Basel Committee Principles Raise More Questions

Parameters for effective risk data aggregation and reporting issued by the Basel Committee on Banking Supervision appear to encourage data management improvement, but how that will be done is left unanswered

On one hand, Golden Copy and Inside Reference Data's reporting has recently pointed out criticism of the Basel Committee on Banking Supervision's (BCBS) relaxing of the liquidity rules for its Basel III regulation. On the other hand, there is more to the story.

Principles for effective risk data aggregation and risk reporting issued January 10 by BCBS could, if taken seriously and given teeth, add incentive to industry efforts to link risk management to data quality and data management operations improvements. The 14 principles are basic and general, but they do follow up on and flesh out a timeline for action laid out in October.

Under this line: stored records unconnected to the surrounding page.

(** Whatever records the device puts in a message, the controller reads
    back: same owners, types, lifetimes and contents, in order, answers before
    additionals; with the cache-flush bit exactly on the unique records of a
    multicast message. *)
Lemma encode_message_parses answers additionals unicast : Forall rr_ok (answers ++ additionals) →
  zlen answers < 2 ^ 16 → zlen additionals < 2 ^ 16 →
  ∃ b, encode_message (E:=Empty_set) answers additionals unicast = Ok b ∧
    parse_message b = Ok (map (rr_record unicast) (answers ++ additionals)).
Proof.
  intros Hok Ha Hb. pose proof Hok as [Hoka Hokb]%Forall_app. unfold encode_message. rewrite !push_rrs_wire by done. cbn [res_bind].
  pose proof (zlen_nonneg answers). pose proof (zlen_nonneg additionals). rewrite !wrap_small by done. eexists. split; [done|].
  rewrite <- concat_app, <- map_app. rewrite parse_message_at by done. set (buf := be16_bytes 0 ++ _).
  change (Z.to_nat 0) with 0%nat. cbn [skip_questions res_bind].
  replace (Z.to_nat (zlen answers + 0 + zlen additionals)) with (length (answers ++ additionals)) by (rewrite length_app; unfold zlen; lia).
  set (h := be16_bytes 0 ++ be16_bytes 0x8400 ++ be16_bytes 0 ++ be16_bytes (zlen answers) ++ be16_bytes 0 ++ be16_bytes (zlen additionals)).
  change 12 with (zlen h). apply (rrs_read unicast _ Hok buf h []). unfold buf, h. by rewrite app_nil_r, <- !app_assoc.
Qed.
(* ===== verification/Resolve.v ===== *)
(** * One-shot resolution

    Models [crates/mat-controller/src/dnssd/resolve.rs]: finding nodes by their
    operational instances and a device in commissioning mode by its long
    discriminator; with [ResolvedNode] of [dnssd/mod.rs].  The clock and what
    the socket receives are a script, one entry per turn of a loop; its end is
    the deadline.  Instants are milliseconds. *)

From Stdlib Require Import String.
From S2P Require Import Prelude Tlv TlvValue Fabrics Certs X509 Exchange Dns MdnsRecords.

Open Scope string_scope.
Open Scope list_scope.
Open Scope Z_scope.

(** ** Resolved nodes *)

Definition MRP_DEFAULT_IDLE_MS : Z := 500.
Definition MRP_DEFAULT_ACTIVE_MS : Z := 300.
Definition MRP_MAX_INTERVAL_MS : Z := 3600000.
Definition QUERY_RESEND_INTERVAL : Z := 1000.

Record ResolvedNode := {
  rn_port : Z;
  rn_addresses : list bytes;
  session_idle_interval_ms : option Z;
  session_active_interval_ms : option Z
}.

Definition from_parts (port : Z) (addresses : list bytes) (txt : list bytes) : ResolvedNode :=
  {| rn_port := port; rn_addresses := addresses;
     session_idle_interval_ms := txt_u32 txt (ascii "SII");
     session_active_interval_ms := txt_u32 txt (ascii "SAI") |}.

Definition clamp (lo hi v : Z) : Z := Z.max lo (Z.min hi v).
Definition mrp_config (n : ResolvedNode) : MrpConfig :=
  {| initial_interval := clamp 1 MRP_MAX_INTERVAL_MS (default MRP_DEFAULT_IDLE_MS (session_idle_interval_ms n));
     active_interval := clamp 1 MRP_MAX_INTERVAL_MS (default MRP_DEFAULT_ACTIVE_MS (session_active_interval_ms n));
     max_retries := 4 |}.

(** An address with its port and scope. *)
Definition socket_addrs (n : ResolvedNode) (scope_id : Z) : list (bytes * Z * Z) :=
  map (λ a, (a, rn_port n, if is_link_local a then scope_id else 0)) (rn_addresses n).

(** ** The socket *)

(** [refusals]: for each send to come, whether it fails; then none does. *)
Record Sock := { out : list bytes; refusals : list bool }.
Definition Sock_new (refusals : list bool) : Sock := {| out := []; refusals := refusals |}.

Definition sock_send (msg : bytes) (s : Sock) : Sock * DE () :=
  match refusals s with
  | true :: r => ({| out := out s; refusals := r |}, Err (Io "send_to"))
  | false :: r => ({| out := out s ++ [msg]; refusals := r |}, Ok ())
  | [] => ({| out := out s ++ [msg]; refusals := [] |}, Ok ())
  end.
Lemma existsb_member {X} (p : X → bool) (f : CommissionableAdvert → X) l ad :
  (∀ a, a ∈ l → p (f a) = bool_decide (a = ad)) → existsb p (map f l) = bool_decide (ad ∈ l).
Proof.
  intros Hp. induction l as [|a l IH]; [rewrite bool_decide_eq_false_2; [done|apply not_elem_of_nil]|]. cbn [map existsb].
  rewrite Hp by (by left). rewrite IH by (intros b Hb; apply Hp; by right). apply eq_iff_eq_true. rewrite orb_true_iff, !bool_decide_eq_true, elem_of_cons.
  split; intros [?|?]; subst; auto.
Qed.

Lemma update_absent {X} (p : X → bool) f l : existsb p l = false → update_first p f l = l.
Proof. induction l as [|x l IH]; [done|]. cbn [existsb update_first]. intros [-> Hl]%orb_false_iff. by rewrite IH. Qed.
Lemma update_last {X} (p : X → bool) f l x : existsb p l = false → p x = true → update_first p f (l ++ [x]) = l ++ [f x].
Proof.
  intros Hl Hx. induction l as [|y l IH]; cbn [app update_first existsb] in *; [by rewrite Hx|].
  apply orb_false_iff in Hl as [-> Hl]. by rewrite IH.
Qed.
(** Updating a known device with what is known of it already. *)
Lemma update_same l ad g : known_devices l → ad ∈ net → g (snd (instance_of ad)) = snd (instance_of ad) →
  update_first (named (sr_instance_full (commissionable_records ad))) (λ i, (fst i, g (snd i))) (map instance_of l) = map instance_of l.
Proof.
  intros [_ Hs] Ha Hg. induction l as [|a l IH]; [done|]. apply list_subseteq_cons_iff in Hs as [Hal Hs]. cbn [map update_first].
  rewrite named_instance by done. case_bool_decide as He.
  - subst a. by rewrite Hg.
  - f_equal. by apply IH.
Qed.

Lemma heard_instances l ad : known_devices l → ad ∈ net →
  existsb (named (sr_instance_full (commissionable_records ad))) (map instance_of l) = bool_decide (ad ∈ l).
Proof. intros [_ Hs] Ha. apply existsb_member. intros a Hal. apply named_instance; [by apply Hs|done]. Qed.
Lemma heard_hosts l ad addr : known_devices l → ad ∈ net → addr = ca_addr_v6 ad →
  existsb (λ '(n, a), bool_decide (a = addr) && eq_ignore_ascii_case n (host_full (ca_hostname ad))) (map candidate_of l) = bool_decide (ad ∈ l).
Proof.
  intros [_ Hs] Ha ->. apply (existsb_member (λ '(n, a), bool_decide (a = _) && eq_ignore_ascii_case n _)). intros a Hal. unfold candidate_of.
  rewrite host_match by (done || by apply Hs). destruct (decide (a = ad)) as [->|Hne].
  - by rewrite !bool_decide_eq_true_2.
  - by rewrite (bool_decide_eq_false_2 (a = ad)), andb_false_r by done.
Qed.

(** One answer: a device heard before changes nothing, a new one is appended. *)
Lemma fold_answer l ad unicast : known_devices l → ad ∈ net →
  fold_records (gathered l) (map (rr_record unicast) (browse_rrs ad)) = gathered (hear_advert l ad).
Proof.
  intros Hl Ha. pose proof (heard_instances l ad Hl Ha) as Hin. pose proof (heard_hosts l ad _ Hl Ha eq_refl) as Hh.
  set (sr := commissionable_records ad) in *. set (nm := sr_instance_full sr) in *.
  set (g_ptr := λ i, {| if_srv := if_srv i; if_txt := if_txt i; if_ttl := PTR_TXT_TTL |}).
  set (g_srv := λ i, {| if_srv := Some (sr_port sr, sr_host_full sr); if_txt := if_txt i; if_ttl := if_ttl i |}).
  set (g_txt := λ i, {| if_srv := if_srv i; if_txt := Some (sr_txt sr); if_ttl := if_ttl i |}).
  set (fresh := {| if_srv := None; if_txt := None; if_ttl := PTR_TXT_TTL |}).
  assert (fold_records (gathered l) (map (rr_record unicast) (browse_rrs ad)) =
    fold_other (update_instance nm g_txt (update_instance nm g_srv
      (fold_ptr (gathered l) (rr_record unicast (RrPtr MATTERC_SERVICE nm PTR_TXT_TTL))))) (rr_record unicast (sr_aaaa sr HOST_TTL))) as -> by reflexivity.
  assert (fold_ptr (gathered l) (rr_record unicast (RrPtr MATTERC_SERVICE nm PTR_TXT_TTL)) =
    if existsb (named nm) (map instance_of l) then update_instance nm g_ptr (gathered l)
    else if zlen (map instance_of l) <? MAX_INSTANCES then with_instances (map instance_of l ++ [(nm, fresh)]) (gathered l) else gathered l) as ->.
  { unfold fold_ptr. cbn [rr_record rdata rr_rdata_of name rr_owner]. by rewrite eqic_refl. }
  rewrite Hin. unfold hear_advert. case_bool_decide as Hal.
  - assert (∀ g, g (snd (instance_of ad)) = snd (instance_of ad) → update_instance nm g (gathered l) = gathered l) as Hup.
    { intros g Hg. unfold update_instance, with_instances. cbn [gathered bf_instances bf_service bf_aaaa]. pose proof (update_same l ad g Hl Ha Hg) as Hu. fold sr nm in Hu. by rewrite Hu. }
    rewrite !Hup by done. unfold fold_other. cbn [rr_record rdata rr_rdata_of sr_aaaa name rr_owner gathered bf_aaaa].
    change (sr_host_full sr) with (host_full (ca_hostname ad)). change (sr_addr_v6 sr) with (ca_addr_v6 ad). rewrite Hh. cbn [negb]. by rewrite andb_false_r.
  - pose proof (known_devices_room l ad Hl Ha Hal) as Hroom.
    rewrite (proj2 (Z.ltb_lt _ _)) by (unfold MAX_INSTANCES, zlen in *; rewrite length_map; lia).
    assert (∀ i g, update_instance nm g (with_instances (map instance_of l ++ [(nm, i)]) (gathered l)) =
      with_instances (map instance_of l ++ [(nm, g i)]) (gathered l)) as Hup.
    { intros i g. unfold update_instance, with_instances. cbn [gathered bf_instances bf_service bf_aaaa].
      rewrite update_last; [done|exact Hin|apply eqic_refl]. }
    rewrite !Hup. unfold fold_other. cbn [rr_record rdata rr_rdata_of sr_aaaa name rr_owner gathered bf_aaaa with_instances bf_service bf_instances].
    change (sr_host_full sr) with (host_full (ca_hostname ad)). change (sr_addr_v6 sr) with (ca_addr_v6 ad). rewrite Hh.
    rewrite (proj2 (Z.ltb_lt _ _)) by (unfold MAX_BROWSE_AAAA, zlen in *; rewrite length_map; lia). cbn [negb andb].
    unfold gathered. by rewrite !map_app.
Qed.

(** Nothing more is asked about a device that answered. *)
Lemma nothing_pending l : known_devices l → pending_questions (gathered l) = [].
Proof.
  intros [Hn Hs]. unfold pending_questions. cbn [gathered bf_aaaa bf_instances].
  assert (∀ l', l' ⊆ l → concat (map (pending_of (map candidate_of l)) (map instance_of l')) = []) as H; [|by apply H].
  induction l' as [|a l' IH]; [done|]. intros [Ha Hl]%list_subseteq_cons_iff. cbn [map concat]. rewrite IH by done. rewrite app_nil_r.
  unfold pending_of, instance_of. cbn [if_srv if_txt app].
  change (sr_host_full (commissionable_records a)) with (host_full (ca_hostname a)).
  rewrite (existsb_member (λ '(n, _), eq_ignore_ascii_case n (host_full (ca_hostname a))) candidate_of l a).
  - by rewrite bool_decide_eq_true_2.
  - intros b Hb. unfold candidate_of. by rewrite host_match by (by apply Hs; done).
Qed.

Lemma plain_label l : host_label l → label_ok l = true.
Proof.
  intros [Hp Hl]. unfold label_ok. rewrite (ascii_plain l) by (by apply plain_ascii).
  rewrite (proj2 (Z.leb_le 1 _)), (proj2 (Z.leb_le _ 63)) by lia. done.
Qed.

Lemma round_packets l : known_devices l → ∃ packets, encode_ptr_query_with_known MATTERC_SERVICE (known_answers (gathered l)) = Ok packets.
Proof.
  intros [_ Hs]. apply encode_known_ok; [done|done|]. unfold known_answers. cbn [gathered bf_instances].
  destruct net_ok as (Hok & _). rewrite Forall_forall in Hok.
  induction l as [|a l IH]; [constructor|]. apply list_subseteq_cons_iff in Hs as [Ha Hs]. cbn [map List.filter]. unfold instance_of at 1. cbn [if_ttl].
  change (PTR_TXT_TTL =? 0) with false. cbn [negb map]. apply Forall_cons_2; [|by apply IH].
  exists (ca_instance a). split_and!; [reflexivity| |done]. apply plain_label, (Hok a Ha).
Qed.

(** ** The window *)

Definition browsing (l : list CommissionableAdvert) (s : BrowseState) : Prop := b_fold s = gathered l ∧ refusals (b_sock s) = [].

Lemma send_packets_go ps s l : browsing l s → ∃ s', send_packets ps s = (s', Ok ()) ∧ browsing l s'.
Proof.
  revert s. induction ps as [|p ps IH]; intros s [Hf Hr]; [by exists s|]. cbn [send_packets].
  destruct (IH {| b_fold := b_fold s; b_next_send := b_next_send s; b_sock := {| out := out (b_sock s) ++ [p]; refusals := [] |} |}) as (s' & Hs' & H'); [done|].
  exists s'. split; [|done]. erewrite bind_ok; [exact Hs'|]. unfold b_send, sock_send. rewrite Hr. reflexivity.
Qed.

Lemma send_round_go t s l : browsing l s → known_devices l →
  ∃ s', (if b_next_send s <=? t then send_round MATTERC_SERVICE t else ret ()) s = (s', Ok ()) ∧ browsing l s'.
Proof.
  intros Hb Hl. destruct (b_next_send s <=? t); [|by exists s]. destruct (round_packets l Hl) as (packets & Hp).
  destruct (send_packets_go packets s l Hb) as (s1 & H1 & Hb1). pose proof Hb as [Hf _]. pose proof Hb1 as [Hf1 Hr1].
  eexists. split.
  - unfold send_round. erewrite (bind_ok get) by reflexivity. rewrite Hf. erewrite bind_ok by (unfold lift; rewrite Hp; reflexivity).
    erewrite bind_ok by exact H1. rewrite nothing_pending by done. erewrite bind_ok by reflexivity. reflexivity.
  - by split.
Qed.

(** What a turn brings: nothing (a timeout or a datagram without records), or a
    device's answer to the browse query, by unicast or by multicast. *)
Definition brings (t : Turn) (ads : list CommissionableAdvert) : Prop :=
  match received t with
  | TimedOut => ads = []
  | RecvFailed => False
  | Datagram buf =>
      match ads with
      | [] => match parse_message (take BROWSE_BUF buf) with Ok rs => rs = [] | Err _ => True | _ => False end
      | [ad] => ad ∈ net ∧ ∃ unicast, encode_commissionable_response (E:=Empty_set) MATTERC_SERVICE ad unicast = Ok (Some buf)
      | _ => False
      end
  end.

Lemma turn_taken t ads l s : brings t ads → browsing l s → known_devices l →
  ∃ s', match received t with TimedOut => ret () | RecvFailed => throw (Io "recv_from") | Datagram buf => b_take_datagram buf end s = (s', Ok ()) ∧
    browsing (foldl hear_advert l ads) s' ∧ known_devices (foldl hear_advert l ads).
Proof.
  unfold brings. intros Ht [Hf Hr] Hl. destruct (received t) as [| |buf]; [subst ads; by exists s|done|]. unfold b_take_datagram.
  destruct ads as [|ad [|? ?] ]; [| |done].
  - destruct (parse_message _) as [rs|e| |]; [subst rs|by exists s|done|done]. eexists. split; [reflexivity|]. by split.
  - destruct Ht as (Ha & unicast & Hbuf). destruct net_ok as (Hok & _). rewrite Forall_forall in Hok.
    destruct (browse_answer_parses ad unicast buf (Hok ad Ha) Hbuf) as [Hp Hz].
    rewrite take_ge by (unfold zlen, BROWSE_BUF in *; lia). rewrite Hp.
    eexists. split; [reflexivity|]. split; [|by apply known_devices_hear]. split; [|done].
    cbn [b_fold foldl]. rewrite Hf. by apply fold_answer.
Qed.

Lemma browse_loop_runs deadline late script heard : match late with [] => True | t :: _ => deadline ≤ now t end →
  Forall2 brings script heard → Forall (λ t, now t < deadline) script → ∀ l s, browsing l s → known_devices l →
  snd (browse_loop MATTERC_SERVICE (script ++ late) deadline s) = Ok (finish (gathered (foldl hear_advert l (concat heard)))) ∧
  known_devices (foldl hear_advert l (concat heard)).
Proof.
  intros Hlate. induction 1 as [|t ads script heard Ht _ IH]; intros Htimes l s Hb Hl.
  - cbn [app concat foldl]. split; [|done]. destruct Hb as [Hf _]. destruct late as [|t late]; cbn [browse_loop]; erewrite (bind_ok get) by reflexivity.
    + by rewrite Hf.
    + rewrite (proj2 (Z.leb_le _ _)) by done. by rewrite Hf.
  - apply Forall_cons in Htimes as [Hnow Htimes]. cbn [app browse_loop concat]. erewrite (bind_ok get) by reflexivity.
    rewrite (proj2 (Z.leb_gt _ _)) by done. destruct (send_round_go (now t) s l Hb Hl) as (s1 & H1 & Hb1). erewrite bind_ok by exact H1.
    destruct (turn_taken t ads l s1 Ht Hb1 Hl) as (s2 & H2 & Hb2 & Hl2). erewrite bind_ok by exact H2. rewrite foldl_app. by apply IH.
Qed.
End network.
(** * Popular-post worker (socialapi/workers/popularpost): a shallow embedding

    The worker of [popularpost.go] reacts to interaction events: it looks the
    target message and its channel up, filters ineligible or stale posts, and
    updates a per-day sorted set and a lazily materialised seven-day sorted set
    in Redis.  This development embeds the Go functions one by one, with the
    effects of the code (model lookups, the clock, the logger, Redis and the
    AMQP delivery) as events of a small free monad, and proves the properties
    the specification states about them. *)

From Stdlib Require Import ZArith List String Ascii Bool Lia.
From Stdlib Require Import DecimalString DecimalZ.
From Stdlib Require Import Floats.SpecFloat.
From Stdlib Require Import Reals Lra Zpower.
Import ListNotations.
Local Open Scope string_scope.
Local Open Scope Z_scope.

(** ** Machine integers *)

Module Int64.
Definition min_int : Z := - 2 ^ 63.
Definition max_int : Z := 2 ^ 63 - 1.

(** Two's complement wrap-around of Go's [int64] arithmetic. *)
Definition wrap (z : Z) : Z := (z + 2 ^ 63) mod 2 ^ 64 - 2 ^ 63.

Definition in_range (z : Z) : Prop := min_int <= z <= max_int.

Definition add (a b : Z) : Z := wrap (a + b).
Definition sub (a b : Z) : Z := wrap (a - b).
Definition mul (a b : Z) : Z := wrap (a * b).
Definition neg (a : Z) : Z := wrap (- a).
End Int64.

(** ** IEEE 754 binary64, the [float64] of Go *)

Module Float64.
Definition prec : Z := 53.
Definition emax : Z := 1024.

Definition float64 : Type := spec_float.

Definition add : float64 -> float64 -> float64 := SFadd prec emax.
Definition div : float64 -> float64 -> float64 := SFdiv prec emax.
Definition eqb : float64 -> float64 -> bool := SFeqb.
Definition ltb : float64 -> float64 -> bool := SFltb.
Lemma get_set_same k v d : Dict.get k (Dict.set k v d) = Some v.
Proof.
  induction d as [|[k' v'] d IH]; simpl.
  - now rewrite Z.eqb_refl.
  - destruct (k =? k') eqn:E; simpl; rewrite ?E, ?Z.eqb_refl; auto.
Qed.

Lemma get_set_other k k' v d :
  k <> k' -> Dict.get k (Dict.set k' v d) = Dict.get k d.
Proof.
  intros Hne. induction d as [|[k0 v0] d IH]; simpl.
  - destruct (k =? k') eqn:E; auto. apply Z.eqb_eq in E. contradiction.
  - destruct (k' =? k0) eqn:E0; simpl.
    + apply Z.eqb_eq in E0. subst k0.
      destruct (k =? k') eqn:E; auto. apply Z.eqb_eq in E. contradiction.
    + now rewrite IH.
Qed.

Lemma get_none_not_in k d : Dict.get k d = None <-> ~ In k (Dict.keys d).
Proof.
  induction d as [|[k' v'] d IH]; simpl.
  - tauto.
  - destruct (k =? k') eqn:E.
    + apply Z.eqb_eq in E. split; [discriminate | intros H; exfalso; auto].
    + apply Z.eqb_neq in E. rewrite IH. split; [intros H [?|?] | ]; auto.
Qed.

Lemma get_some_in k v d : Dict.get k d = Some v -> In k (Dict.keys d).
Proof.
  intros H. destruct (in_dec Z.eq_dec k (Dict.keys d)) as [|Hn]; auto.
  apply get_none_not_in in Hn. congruence.
Qed.

Lemma keys_set_present k v d :
  In k (Dict.keys d) -> Dict.keys (Dict.set k v d) = Dict.keys d.
Proof.
  induction d as [|[k' v'] d IH]; simpl; [tauto|].
  intros H. destruct (k =? k') eqn:E; simpl.
  - apply Z.eqb_eq in E. now subst.
  - apply Z.eqb_neq in E. f_equal. apply IH. destruct H; congruence.
Qed.

Lemma keys_set_absent k v d :
  ~ In k (Dict.keys d) -> Dict.keys (Dict.set k v d) = Dict.keys d ++ [k].
Proof.
  induction d as [|[k' v'] d IH]; simpl; auto.
  intros H. destruct (k =? k') eqn:E; simpl.
  - apply Z.eqb_eq in E. exfalso; auto.
  - f_equal. apply IH. auto.
Qed.

Lemma set_absent k v d :
  ~ In k (Dict.keys d) -> Dict.set k v d = d ++ [(k, v)].
Proof.
  induction d as [|[k' v'] d IH]; simpl; auto.
  intros H. destruct (k =? k') eqn:E; simpl.
  - apply Z.eqb_eq in E. exfalso; auto.
  - f_equal. apply IH. auto.
Qed.
Lemma extract_text_async_outcomes_witness :
  exists run text,
    _extract_text_async slow_job = Some run
    /\ outcome run = Extracted text
    /\ text = str "Jane Doe" ++ 10%N :: str "Python developer"
    /\ strip unicode_space text <> []
    /\ exists j, polled run = S j.
Proof.
  destruct (_extract_text_async slow_job) as [run|] eqn:Hrun;
    [|vm_compute in Hrun; discriminate].
  assert (Hout : outcome run
                 = Extracted (str "Jane Doe" ++ 10%N :: str "Python developer")).
  { vm_compute in Hrun. injection Hrun as <-. reflexivity. }
  destruct (extract_text_async_outcomes slow_job run Hrun) as [Hok _].
  destruct (Hok _ Hout) as (_ & Hne & _ & j & message & Hpolled & _).
  exists run, (str "Jane Doe" ++ 10%N :: str "Python developer").
  split; [reflexivity|]. split; [exact Hout|]. split; [reflexivity|].
  split; [exact Hne|]. exists j. exact Hpolled.
Defined.

(** X13.  Pagination of the results.  The result pages are read in
    order as long as each carries a continuation token: the text blocks
    are the [LINE] blocks of every page up to and including the first
    page without a token, in order, and pages after it are not read.
    When a request for a page raises, the lines read so far are kept. *)
Theorem read_pages_collects (pages : list Page) (rest : list (option Page))
    (text_blocks : list pystr) :
  Forall (fun page => exists token, NextToken page = Some token
                                    /\ token <> EmptyString) pages ->
  (forall final,
     NextToken final = None \/ NextToken final = Some EmptyString ->
     read_pages (map Some pages ++ Some final :: rest) text_blocks
     = text_blocks ++ concat (map lines_of (pages ++ [final])))
  /\ read_pages (map Some pages ++ None :: rest) text_blocks
     = text_blocks ++ concat (map lines_of pages)
  /\ read_pages (map Some pages) text_blocks
     = text_blocks ++ concat (map lines_of pages).
Proof.
  intros Hpages. revert text_blocks.
  induction Hpages as [|page pages (token & Htok & Hne) _ IH]; intros text_blocks.
  - split; [|split; simpl; rewrite app_nil_r; reflexivity].
    intros final [Hf|Hf]; simpl; rewrite Hf, app_nil_r; reflexivity.
  - simpl. rewrite Htok. destruct token as [|a token]; [congruence|].
    destruct (IH (text_blocks ++ lines_of page)) as (H1 & H2 & H3).
    split; [|split].
    + intros final Hf. rewrite (H1 final Hf), <- app_assoc. reflexivity.
    + rewrite H2, <- app_assoc. reflexivity.
    + rewrite H3, <- app_assoc. reflexivity.
Qed.

Lemma read_pages_collects_witness :
  read_pages [Some first_page; Some last_page; Some first_page] []
  = [str "Jane Doe"; str "Python developer"].
Proof.
  destruct (read_pages_collects [first_page] [Some first_page] [])
    as (Hall & _ & _).
  - constructor; [|constructor]. exists "t-1"%string. split; [reflexivity|discriminate].
  - apply (Hall last_page). left. reflexivity.
Defined.

End AsyncOutcomes.

(** ** What a successful parse guarantees *)
Section ParsedForm.
Import Py Multipart Spec Samples.

Lemma strip_is_trimmed (s : pystr) : trimmed (strip unicode_space s).
Proof.
  unfold strip. split.
  - intros c. apply lstrip_head_kept.
  - intros c H. apply lstrip_last in H. eapply rstrip_last_kept, H.
Qed.

Lemma rstrip_is_clean (content : bytes) :
  ends_clean (rstrip (one_of trailer_chars) content).
Proof. intros c. apply rstrip_last_kept. Qed.

Lemma until_quote_clean (s : pystr) : dquote ∉ fst (until_quote s).
Proof.
  induction s as [|c s IH]; simpl; [apply not_elem_of_nil|].
  destruct (N.eqb_spec c dquote) as [->|Hne]; [apply not_elem_of_nil|].
  destruct (until_quote s) as [name rest]. simpl in *.
  intros H. apply elem_of_cons in H as [H|H]; [congruence|exact (IH H)].
Qed.

Lemma search_filename_clean (s : pystr) name :
  search_filename s = Some name -> name <> [] /\ dquote ∉ name.
Proof.
  induction s as [|c s IH]; simpl.
  - unfold match_filename_at. simpl. discriminate.
  - destruct (match_filename_at (c :: s)) as [found|] eqn:Hm; [|exact IH].
    intros [= <-]. unfold match_filename_at in Hm.
    destruct (startswith _ _); [|discriminate].
    pose proof (until_quote_clean (drop 10 (c :: s))) as Hclean.
    destruct (until_quote (drop 10 (c :: s))) as [[|c0 found'] [|q rest]];
      try discriminate.
    injection Hm as <-. split; [discriminate|exact Hclean].
Qed.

That process is supposed to start this year with global systemically important banks (G-SIBs) self-assessing their data operations and completing risk data aggregation and risk reporting improvements by 2016. In short, BCBS's newly issued principles say:

• Risk data aggregation and risk reporting should be subject to governance arrangements consistent with guidance by BCBS
• Banks should design, build and maintain data infrastructure to support risk data aggregation and reporting
• Banks should then be able to generate accurate and reliable risk data, automate aggregation of that data and capture all material data throughout their businesses
• Risk management reporting should be accurate, reconciled and validated
• Risk management reporting should cover all relevant areas of risk within a firm, and data ought to be available broken down by business line, legal entity, asset type and other categories
• Reporting should be clear and concise, and bank management and boards should set the frequency of reporting to meet the needs of those concerned with risks
• Supervisors within banks and firms should review and evaluate compliance with risk reporting rules and principles, and have the ability to correct problems with such reporting or lack thereof
• Lastly, risk supervisors should cooperate with their counterparts in other jurisdictions

"It is clear the overall intent is to set a benchmark for what is acceptable in the way a bank manages and reports risk," says Paul Garel-Jones, director, information management and analytics, at Deloitte in London, who is author of a report on the BCBS principles. "The implications are wider than VARs [value-at-risk] or P&L strips, and have major implications for a bank's risk operating model, and, more broadly, how data is managed across the bank.

The BCBS principles will require banks to do more about data aggregation and reporting than is evident at first, according to Garel-Jones. "An organization-wide solution is required that will own and resolve reference or transaction data issues that affect the risk function," he says. "Deloitte's experience is that banks have focussed on tactical work-arounds (such as manual adjustments and off-system data analysis) and not taken a more strategic approach to data management. For those in banks today who are trying to get the data problem recognized at the CxO level, the BCBS paper significantly strengthens the case for change."

So, while these BCBS principles do open up another possibility for greater use of risk management to drive data management improvements, they also open up questions about how that may or may not end up being accomplished.